### GIVEN RECORDS
(** * A shallow embedding of the OSRM query-time engine and extractor

    The development follows the C++ sources of the repository:

    - [Typedefs]     constants of util/typedefs.hpp that the sources use;
    - [Layout]       the object layout of [PhantomNode] (engine/phantom_node.hpp)
                     and of the hint record built in engine/api/base_api.hpp;
    - [Routed]       option handling and exit codes of src/tools/routed.cpp;
    - [StaticGraph]  the adjacency array behind the data facade
                     (engine/datafacade/shared_datafacade.hpp);
    - [QueryHeap]    the addressable priority queue of the searches;
    - [ManyToMany]   engine/routing_algorithms/many_to_many.hpp;
    - [SweepInvariant] the invariant of its two sweeps;
    - [Guidance]     src/engine/guidance/post_processing.cpp;
    - [TableEntries] what the sweeps of many_to_many.hpp offer to a cell;
    - [ExtractionContainers], [MultiEdges]
                     src/extractor/extraction_containers.cpp: the numbering
                     of the nodes, the files of nodes, edges and names, the
                     order of the edges and the removal of parallel edges;
    - [Extractor], [DataFacade]
                     src/extractor/extractor.cpp (the r-tree of the start
                     points, the arrays of the lane descriptions) and the
                     reader of these arrays in shared_datafacade.hpp;
    - [GuidanceLegs] legs to run the passes over the intersections with;
    - [ParametersGrammar] the policy of server/api/base_parameters_grammar.hpp;
    - [Tools]        src/tools/contract.cpp and src/tools/extract.cpp;
    - [Json], [JsonFactory], [RelativeLocations]
                     src/engine/api/json_factory.cpp and
                     [assignRelativeLocations] of post_processing.cpp;
    - [TurnDiscovery] src/extractor/guidance/turn_discovery.cpp.

    Integers of the program are modelled as [Z] or [N]; 32-bit unsigned
    arithmetic is reduced modulo [2^32] where the source can wrap.  Signed
    overflow is undefined behaviour in C++ and lies outside the model: signed
    weights are unbounded integers.  C++ [double]s are binary64 floats. *)

From Stdlib Require Import ZArith NArith List Lia Bool String Ascii Floats.
From stdpp Require Import base option list gmap sorting strings.

Local Open Scope Z_scope.

(* ===================================================================== *)
(** * Part I: the program                                                *)
(* ===================================================================== *)

Module Typedefs.

(** [std::numeric_limits<unsigned>::max()] *)
Definition UINT_MAX : N := 4294967295%N.

(** [std::numeric_limits<int>::max()] *)
Definition INT_MAX : Z := 2147483647.

Definition SPECIAL_NODEID : N := UINT_MAX.
Definition SPECIAL_EDGEID : N := UINT_MAX.
Definition INVALID_EDGE_WEIGHT : Z := INT_MAX.

(** Reduction of an unsigned 32-bit value. *)
Definition wrap32 (n : N) : N := (n mod 4294967296)%N.

End Typedefs.

(* --------------------------------------------------------------------- *)
(** ** Object layout (engine/phantom_node.hpp)                           *)
(* --------------------------------------------------------------------- *)

Module Layout.

#[local] Unset Elimination Schemes.

(** The C++ types that occur as members of [PhantomNode], on the LP64
    targets the program is built for.  A run of bit-fields is given with the
    widths of its fields and is packed into 32-bit storage units. *)
Inductive ctype : Type :=
| UInt8
| UInt16
| UInt32
| Int32
| Bits32 (widths : list nat)
| Struct (members : list ctype).

#[local] Set Elimination Schemes.

Definition align_up (offset alignment : nat) : nat :=
  ((offset + alignment - 1) / alignment * alignment)%nat.

(** Number of 32-bit units taken by consecutive bit-fields: a field that
    does not fit into what is left of the current unit starts a new one. *)
Fixpoint bit_units (used : nat) (widths : list nat) : nat :=
  match widths with
  | [] => if Nat.eqb used 0 then 0%nat else 1%nat
  | w :: ws =>
      if Nat.leb (used + w) 32 then bit_units (used + w) ws
      else S (bit_units w ws)
  end.

Fixpoint alignof (t : ctype) : nat :=
  match t with
  | UInt8 => 1
  | UInt16 => 2
  | UInt32 | Int32 | Bits32 _ => 4
  | Struct ms => fold_right (fun m a => Nat.max (alignof m) a) 1%nat ms
  end.

Fixpoint sizeof (t : ctype) : nat :=
  match t with
  | UInt8 => 1
  | UInt16 => 2
  | UInt32 | Int32 => 4
  | Bits32 ws => (4 * bit_units 0 ws)%nat
  | Struct ms =>
      align_up
        ((fix place (ms : list ctype) (offset : nat) : nat :=
            match ms with
            | [] => offset
            | m :: ms' => place ms' (align_up offset (alignof m) + sizeof m)%nat
            end) ms 0%nat)
        (fold_right (fun m a => Nat.max (alignof m) a) 1%nat ms)
  end.

(** [struct SegmentID { NodeID id : 31; std::uint32_t enabled : 1; }] *)
Definition SegmentID : ctype := Struct [Bits32 [31; 1]%nat].

(** [struct ComponentType { std::uint32_t id : 31; std::uint32_t is_tiny : 1; }] *)
Definition ComponentType : ctype := Struct [Bits32 [31; 1]%nat].

(** [util::Coordinate]: fixed-point longitude and latitude, 32 bits each. *)
Definition Coordinate : ctype := Struct [Int32; Int32].

(** [extractor::TravelMode] is one byte. *)
Definition TravelMode : ctype := UInt8.

(** The data members of [struct PhantomNode], in declaration order. *)
Definition PhantomNode : ctype :=
  Struct
    [ SegmentID      (* forward_segment_id *)
    ; SegmentID      (* reverse_segment_id *)
    ; UInt32         (* name_id *)
    ; Int32          (* forward_weight *)
    ; Int32          (* reverse_weight *)
    ; Int32          (* forward_offset *)
    ; Int32          (* reverse_offset *)
    ; UInt32         (* forward_packed_geometry_id *)
    ; UInt32         (* reverse_packed_geometry_id *)
    ; ComponentType  (* component *)
    ; Coordinate     (* location *)
    ; Coordinate     (* input_location *)
    ; UInt16         (* fwd_segment_position *)
    ; TravelMode     (* forward_travel_mode *)
    ; TravelMode     (* backward_travel_mode *)
    ].

(** Modelled from the spec: engine/hint.hpp is not among the sources.  The
    hint is "a PhantomEndpoint plus facade checksum"; base_api.hpp builds it
    as [Hint{phantom, facade.GetCheckSum()}], and [GetCheckSum] returns
    [unsigned]. *)
Definition Hint : ctype :=
  Struct
    [ PhantomNode    (* phantom *)
    ; UInt32         (* data_checksum *)
    ].
(** * Tech-news blog generator: selection, deduplication, translation cache

    A shallow embedding of the core of [tech-news-blog/scripts/generate.py]
    and [tech-news-blog/scripts/llm_translate.py]:

    - [categorize]               (generate.py, keyword classifier)
    - [translate_title_and_summary] (llm_translate.py, backend dispatch)
    - [translate_with_llm]       (generate.py, backend call with fallback)
    - [pick_articles_balanced]   (generate.py, balanced selector)
    - the translation loop of [create_blog_post] (generate.py, cache)
    - [dedupe_articles]          (generate.py, deduplication filter)
    - [create_post_content]      (generate.py, publication renderer)
    - the selection and the rendering of [create_blog_post] (generate.py)
    - [main]                     (generate.py, command line)
    - the parsing of the Minimax response (llm_translate.py)

    Python values are modelled as follows.  [int] is [Z]; list slicing and
    indexing follow Python for negative numbers too.  [str] is [string], the
    UTF-8 bytes of the text.  A dict with string keys is a [gmap string _];
    a set of strings is a [gset string].  An article (a dict read from JSON)
    is a record of optional strings, [None] standing for an absent key.
    Exceptions are values of [exn]; effectful code runs in the monad [M]. *)

From Stdlib Require Import ZArith Ascii String List Bool Lia.
From Stdlib Require DecimalString.
From stdpp Require Import base tactics option list gmap strings sorting.

Local Open Scope string_scope.
Local Open Scope list_scope.
Local Open Scope Z_scope.

(** ** Python primitives *)

Module Py.

(** [l[:k]]: the first [k] items, or all but the last [-k] when [k < 0]. *)
Definition slice_to {A} (l : list A) (k : Z) : list A :=
  if 0 <=? k then take (Z.to_nat k) l
  else take (Z.to_nat (Z.of_nat (length l) + k)) l.

(** [l[i]]: counts from the end when [i < 0]; [None] is [IndexError]. *)
Definition index {A} (l : list A) (i : Z) : option A :=
  if 0 <=? i then l !! Z.to_nat i
  else if 0 <=? Z.of_nat (length l) + i
       then l !! Z.to_nat (Z.of_nat (length l) + i)
       else None.
(** ** The callback of the timeout *)

(** [beginRecording] by the state of the recorder the ref holds. *)
Lemma beginRecording_effect (w : World) :
  let w' := exec beginRecording w in
  timeouts w' = timeouts w /\
  match mediaRecorderRef w with
  | Some k =>
      match recorders w !! k with
      | Some rec =>
          match recState rec with
          | RSinactive =>
              recording (st w') = true /\
              recorders w' =
                <[k := {| recStream := recStream rec; recState := RSrecording;
                          recChunks := recChunks rec;
                          recStopsQueued := recStopsQueued rec |}]> (recorders w)
          | _ => recording (st w') = recording (st w) /\ recorders w' = recorders w
          end
      | None => recording (st w') = true /\ recorders w' = recorders w
      end
  | None => recording (st w') = true /\ recorders w' = recorders w
  end.
Proof.
  destruct w as [[ms vd ad rt vol sv sa rec vs sub rv cd] d v mrr acr anr src cc vc n
                 strs recs arrs ctxs tos itv reqs ens urls con frs].
  unfold exec, beginRecording, setInterval, fresh, recorder_start, throw,
    setRecording, setRecordingTime, setState, modify, read, skip,
    mbind, mret, Handler_bind, Handler_ret.
  destruct (rt =? 0) eqn:E2; [apply Z.eqb_eq in E2; subst rt|];
  (destruct mrr as [k|]; [destruct (recs !! k) as [[? [] ? ?]|] eqn:Ek|]);
  destruct rec;
  repeat first [ progress cbn | rewrite Ek | rewrite E2 ];
  repeat apply conj; reflexivity.
Qed.

(** X14.  The turn in which the three-second timeout fires: the timeout is
    no longer pending, the elapsed time is 0 and a new elapsed-time interval
    is armed, whatever the recorder.  With an inactive recorder in the ref
    whose stream still has a live track, the recorder records and
    [recording] is true.  With a recorder that is already active [start()]
    throws, so [recording] and the recorders stay as they were.  With no
    recorder in the ref (the session was released) [recording] still
    becomes true. *)
Theorem timeout_callback_by_recorder_state (w : World) (t : nat) :
  reachable w -> t ∈ timeouts w ->
  exists w',
    dispatch (TimeoutFired t) w = Some w' /\
    timeouts w' = timeouts w ∖ {[t]} /\
    recordingTime (st w') = 0 /\
    intervals w' !! nextId w = Some ElapsedTick /\
    match mediaRecorderRef w ≫= (fun k => recorders w !! k) with
    | Some rec =>
        match recState rec with
        | RSinactive =>
            (exists m, streams w !! recStream rec = Some m /\ live ∈ tracks m) ->
            recording (st w') = true /\
            recState <$> (mediaRecorderRef w' ≫= (fun k => recorders w' !! k))
              = Some RSrecording
        | _ => recording (st w') = recording (st w) /\ recorders w' = recorders w
        end
    | None => recording (st w') = true /\ recorders w' = recorders w
    end.
Proof.
  intros Hr Ht.
  set (w0 := on_timeouts (fun ts => ts ∖ {[t]}) w).
  assert (Hh : handler_of (TimeoutFired t) w =
               Some (modify (on_timeouts (fun ts => ts ∖ {[t]}));; beginRecording)).
  { unfold handler_of. now rewrite bool_decide_eq_true_2 by exact Ht. }
  exists (exec commit (exec beginRecording w0)). split.
  { unfold dispatch. rewrite Hh. reflexivity. }
  pose proof (commit_untouched (exec beginRecording w0)) as Hk.
  unfold keeps, untouched_by_render in Hk.
  injection Hk as K1 K2 K3 K4 K5 K6 K7 K8 K9 K10 K11 K12 K13 K14.
  destruct (beginRecording_resets w0) as (B1 & B2 & _).
  destruct (beginRecording_effect w0) as (B3 & B4).
  assert (Hw0 : mediaRecorderRef w0 = mediaRecorderRef w /\ recorders w0 = recorders w /\
                nextId w0 = nextId w /\ timeouts w0 = timeouts w ∖ {[t]} /\
                recording (st w0) = recording (st w))
    by (destruct w; repeat apply conj; reflexivity).
  destruct Hw0 as (W1 & W2 & W3 & W4 & W5).
  rewrite W1, W2, W5 in B4. rewrite W3 in B2.
  assert (Hm : mediaRecorderRef (exec beginRecording w0) = mediaRecorderRef w).
  { rewrite <- W1.
    assert (H : respects (keeps mediaRecorderRef) beginRecording) by frame.
    apply H. }
  split; [congruence|]. split; [congruence|]. split.
  { assert (Htick : ticking (nextId w) (exec (modify (on_timeouts (fun ts => ts ∖ {[t]}));;
                                                beginRecording) w)).
    { split; [|exact B2].
      apply (handler_allocated (TimeoutFired t) w _ Hh). now apply reachable_allocated. }
    apply (commit_ticking (nextId w)) in Htick. apply Htick. }
  rewrite K3, K9, K12, Hm.
  destruct (mediaRecorderRef w) as [k|]; cbn; [|exact B4].
  destruct (recorders w !! k) as [rec|]; cbn; [|exact B4].
  destruct (recState rec); [|exact B4..].
  intros _. destruct B4 as [-> ->]. split; [reflexivity|]. now rewrite lookup_insert_eq.
Qed.
(** A whole send-message call, whatever the request and the provider
    do, leaves a well-formed store well formed. *)
Lemma send_message_wf w data r w' :
  wf w -> send_message data w = (r, w') -> wf w'.
Proof.
  intros Hwf E.
  destruct (strip (default "" (req_message data))) as [|c0 t0] eqn:Em.
  - unfold send_message, bind, api_send in E. rewrite Em in E.
    unfold raise in E. now injection E as _ <-.
  - assert (Hmsg : strip (default "" (req_message data)) <> "") by (rewrite Em; discriminate).
    destruct (send_message_ok w data Hwf Hmsg)
      as (cid & w0 & ms & w1 & answer & _ & _ & Hh1 & Hwf1 & _ & _ & _ & Hsend).
    rewrite Hsend in E. destruct answer as [s|e].
    + eapply event_stream_wf; eauto.
    + destruct (append_message_holds w1 _ cid "assistant" fallback _ Hh1) as (w2 & Ea & _).
      rewrite (bind_ok _ _ w1 tt w2 Ea) in E. injection E as _ <-.
      eapply append_message_wf; eauto.
Qed.

(** * Further properties of the program *)

(** ** Whitespace: strip and normalize *)

(** Does the string end with a character of the class [p]? *)
Definition ends (p : ascii -> bool) (s : string) : bool :=
  match last_char s with
  | Some c => p c
  | None => false
  end.

(** The class of the characters that are not whitespace. *)
Definition non_space (c : ascii) : bool := negb (is_space c).

(** Is every whitespace character of the string a single U+0020 that is
    followed by a character that is not whitespace? *)
Fixpoint single_spaced (s : string) : bool :=
  match s with
  | EmptyString => true
  | String c s' =>
      if is_space c
      then Ascii.eqb c " " && starts non_space s' && single_spaced s'
      else single_spaced s'
  end.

### WHAT TO DO
Which lines in the listing above hold the word "eapply"? Show each of them.

### ANSWER
    + eapply event_stream_wf; eauto.
      eapply append_message_wf; eauto.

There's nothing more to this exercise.